(Alliance News) - It was a lacklustre end to a strong week for stocks in London as the UK is set to partially reopen on Monday but tourism stocks were unable to capitalise as normal travel levels still appear a ways away.
"It's been a solid week for UK stock markets with the FTSE 250 making new record highs, while the FTSE 100 managed to move above its early year peaks that we saw in January," CMC Markets Chief Market Analyst Michael Hewson said.
He continued: "Today's price action has seen a fairly low-key end to the week, characterised by some light profit taking ahead of the weekend, as the UK gears up for the reopening of non-essential retail stores, and pubs and restaurants outdoors next week."
The FTSE 100 index lost 26.47 points, or 0.4%, to close at 6,915.75, but gained 1.4% over the shortened week.
The mid-cap FTSE 250 ended the session 3.72 points higher at 22,251.26, staging a late rally to finish in the green and hit a new record closing high.
The AIM All-Share index closed 0.2% lower at 1,236.50.
The Cboe UK 100 index ended down 0.2% at 689.42. The Cboe 250 closed flat at 19,850.33. The Cboe Small Companies closed up 0.5% at 14,297.51.

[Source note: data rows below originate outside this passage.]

Lemma quiet_ret {A} (a : A) : quiet (mret a).
Proof. intros c. by apply post_ret. Qed.
Lemma quiet_err {A} e : quiet (err e : CM A).
Proof. intros c. apply post_err. Qed.
Lemma quiet_get : quiet get.
Proof. intros c. by apply post_get. Qed.
Lemma quiet_ok_or {A} (o : option A) e : quiet (ok_or o e).
Proof. destruct o; [apply quiet_ret|apply quiet_err]. Qed.
Lemma quiet_unwrap {A} (o : option A) : quiet (unwrap o).
Proof. destruct o; [apply quiet_ret|by intros c]. Qed.
Lemma quiet_bind {A B} (m : CM A) (k : A -> CM B) : quiet m -> (forall a, quiet (k a)) -> quiet (m ≫= k).
Proof.
  intros Hm Hk c. apply post_bind. eapply post_mono; [apply Hm|]. intros a c' [Hr Hi].
  eapply post_mono; [apply Hk|]. intros b c'' [-> ->]. done.
Qed.
Lemma quiet_run_on {S A} (t : S) (m : M S TlsError A) : quiet (run_on t m).
Proof. intros c. apply post_run_on. by intros ? ? _. Qed.
Lemma quiet_map_err {A} f (m : CM A) : quiet m -> quiet (map_err f m).
Proof. intros Hm c. apply post_map_err, Hm. Qed.
Lemma quiet_on_ks {A} (m : KM A) : quiet (on_ks m).
Proof. intros c. apply post_zoom. by intros ? ? _. Qed.
Lemma quiet_on_handshake {A} (m : M (Handshake (P := P)) TlsError A) : quiet (on_handshake m).
Proof. intros c. apply post_zoom. by intros ? ? _. Qed.
Lemma quiet_on_provider {A} (m : M P TlsError A) : quiet (on_provider m).
Proof. intros c. apply post_zoom. by intros ? ? _. Qed.
Lemma quiet_try_provider {A} (m : M P TlsError A) : quiet (try_ (on_provider m)).
Proof. intros c a c'. unfold try_, on_provider, zoom. destruct (m _) as [[] ?]; by intros [= <- <-]. Qed.
Lemma quiet_write_tx r : quiet (write_tx r).
Proof.
  unfold write_tx. apply quiet_bind; [apply quiet_get|]. intros c0 c. apply post_zoom. by intros ? [] _.
Qed.
Lemma quiet_respond tx : quiet (respond tx).
Proof.
  unfold respond. apply quiet_bind; [|intros _; apply quiet_bind; [apply quiet_on_ks|intros _]].
  all: intros c; apply post_zoom, post_map_err; eapply post_wp, wp_mono;
    [first [apply sock_write_law|apply sock_flush_law]|by intros ? ? [? _]|by intros].
Qed.

Ltac quiet :=
  repeat first
    [ progress intros
    | solve [auto using quiet_ret, quiet_err, quiet_get, quiet_ok_or, quiet_unwrap, quiet_run_on, quiet_on_ks,
               quiet_on_handshake, quiet_on_provider, quiet_try_provider, quiet_write_tx, quiet_respond]
    | lazymatch goal with
      | |- quiet (mbind _ _) => apply quiet_bind
      | |- quiet (map_err _ _) => apply quiet_map_err
      | |- quiet (match _ with _ => _ end) => case_match
      end ].

Lemma quiet_client_hello config : quiet (client_hello config).
Proof. unfold client_hello. quiet. Qed.
Lemma quiet_client_cert : quiet client_cert.
Proof. unfold client_cert. quiet. Qed.
Lemma quiet_server_hello r : quiet (process_server_hello r).
Proof. unfold process_server_hello. quiet. Qed.

(** ** The next state *)

Definition next_states (st : State) : list State :=
  match st with
  | St_ClientHello => [St_ServerHello]
  | St_ServerHello => [St_ServerVerify]
  | St_ServerVerify => [St_ServerVerify; St_ClientCert; St_ClientFinished]
  | St_ClientCert => [St_ClientCertVerify; St_ClientFinished]
  | St_ClientCertVerify => [St_ClientFinished]
  | St_ClientFinished => [St_ApplicationData]
  | St_ApplicationData => []
  end.

Definition verify_next (x : Handshake (P := P) * P * State) : Prop := snd x ∈ next_states St_ServerVerify.

Lemma verify_callback_next r rks x :
  verify_next x -> post (verify_callback r) (rks, x) (fun _ s => verify_next (snd s)).
Proof.
  intros Hx. destruct x as [[h p] st].
  assert (forall m : M P TlsError unit, post (on_snd (on_fst (on_snd m))) (rks, (h, p, st))
    (fun _ s => verify_next (snd s))) as Hv by (by intros m; repeat post_step; eapply post_mono; [apply post_True|]).
  unfold verify_callback. destruct r as [m| | |]; try (by repeat post_step).
  destruct m; repeat post_step; cbv beta iota; try done.
  - destruct (has_verifier p); [apply Hv|by post_step].
  - unfold CertificateRequest_try_from. by repeat post_step.
  - destruct (has_verifier p); [apply Hv|by post_step].
  - eapply (post_mono _ _ (fun _ s => s = (rks, (h, p, st)))).
    { unfold verify_server_finished, make_expanded_hkdf_label, Secret_as_ref.
      repeat (post_step || case_match); done. }
    intros [] ? ->; cbn [negb]; [|post_step]. case_decide; post_step; repeat constructor.
Qed.

Lemma server_verify_next r c :
  post (process_server_verify r) c (fun st _ => st ∈ next_states St_ServerVerify).
Proof.
  unfold process_server_verify. repeat post_step.
  eapply (post_mono _ _ (fun _ s => verify_next (snd s))).
  - assert (verify_next (cl_handshake c, cl_provider c, St_ServerVerify)) as H0 by constructor.
    destruct r; cbn [decrypt_record]; unfold callback.
    4: { apply (decrypt_post verify_callback (fun _ x => verify_next x)); [| |done|done].
         - intros ? ? ? ? ? _. by apply verify_callback_next.
         - intros ? ? ? ? _. by apply verify_callback_next. }
    all: post_step; eapply post_mono; [by apply verify_callback_next|done].
  - intros _ [[rks rx] [[h p] st]] Hst. repeat post_step. exact Hst.
Qed.

Ltac skip := eapply post_mono; [apply post_True|intros ? ? _].
Ltac walk :=
  repeat first [post_step | lazymatch goal with |- post (match ?x with _ => _ end) _ _ => destruct x end
               | lazymatch goal with |- post _ _ _ => skip end].

(** An error is reported; a result is passed on. *)
Lemma handle_error_post (m : CM State) c Q : post m c Q -> post (handle_processing_error m) c Q.
Proof.
  intros Hm. unfold handle_processing_error. apply post_bind, post_try.
  - eapply post_mono; [exact Hm|]. intros st c' HQ. by apply post_ret.
  - intros e c' _. destruct e; try apply post_err. post_step. skip. post_step. skip. apply post_err.
Qed.

Lemma handle_error_ends (m : CM State) c : ends m c -> ends (handle_processing_error m) c.
Proof.
  intros Hm. unfold handle_processing_error. apply ends_bind.
  - unfold ends, try_ in *. by destruct (m c) as [[] ?].
  - intros r c' _. refine ((_ : calm _) _). calm.
Qed.

Lemma server_hello_next r c : post (process_server_hello r) c (fun st _ => st = St_ServerVerify).
Proof.
  unfold process_server_hello. destruct r as [[]| | |]; try post_step.
  repeat (post_step || skip). done.
Qed.

Lemma process_next config st c :
  st <> St_ApplicationData -> post (process config st) c (fun st' _ => st' ∈ next_states st).
Proof.
  intros Hst. destruct st; try done; cbn [process].
  - unfold client_hello. walk. constructor.
  - post_step. skip. apply handle_error_post. eapply post_mono; [apply server_hello_next|].
    intros ? ? ->. constructor.
  - post_step. skip. apply handle_error_post, server_verify_next.
  - unfold client_cert. walk; repeat constructor.
  - unfold client_cert_verify. walk; repeat constructor.
  - unfold client_finished_finalize. walk. constructor.
Qed.

(** ** The handshake loop *)

(** Enough turns of the loop from a state with [n] bytes to come. *)
Definition turns (st : State) (n : nat) : nat :=
  match st with
  | St_ClientHello => 6 + n
  | St_ServerHello => 5 + n
  | St_ServerVerify => 4 + n
  | St_ClientCert => 3
  | St_ClientCertVerify => 2
  | St_ClientFinished => 1
  | St_ApplicationData => 0
  end.

Lemma read_record_ends c : reader_ready (cl_reader c) -> ends read_record c.
Proof. intros Hr. by eapply ends_zoom, ends_wp, read_at. Qed.

Lemma read_record_at c :
  reader_ready (cl_reader c) ->
  post read_record c (fun record c' => reader_ready (cl_reader c') /\ at_record record (rr_buf (cl_reader c')) /\
    length (incoming (cl_transport c')) < length (incoming (cl_transport c))).
Proof.
  intros Hr. apply post_zoom. eapply post_mono; [by eapply post_wp, read_at|].
  by intros record [[r' s'] d'] (? & ? & ?).
Qed.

"We've some modest weakness in travel and leisure stocks as it becomes apparent that a return to normal travel wise is likely to face significant barriers in the short term. The announcement of a new traffic light system for overseas travel which is set to start in May will in all likelihood mean that anyone contemplating a holiday in Europe may well not be able to do so, due to the low vaccination rates there," Hewson added.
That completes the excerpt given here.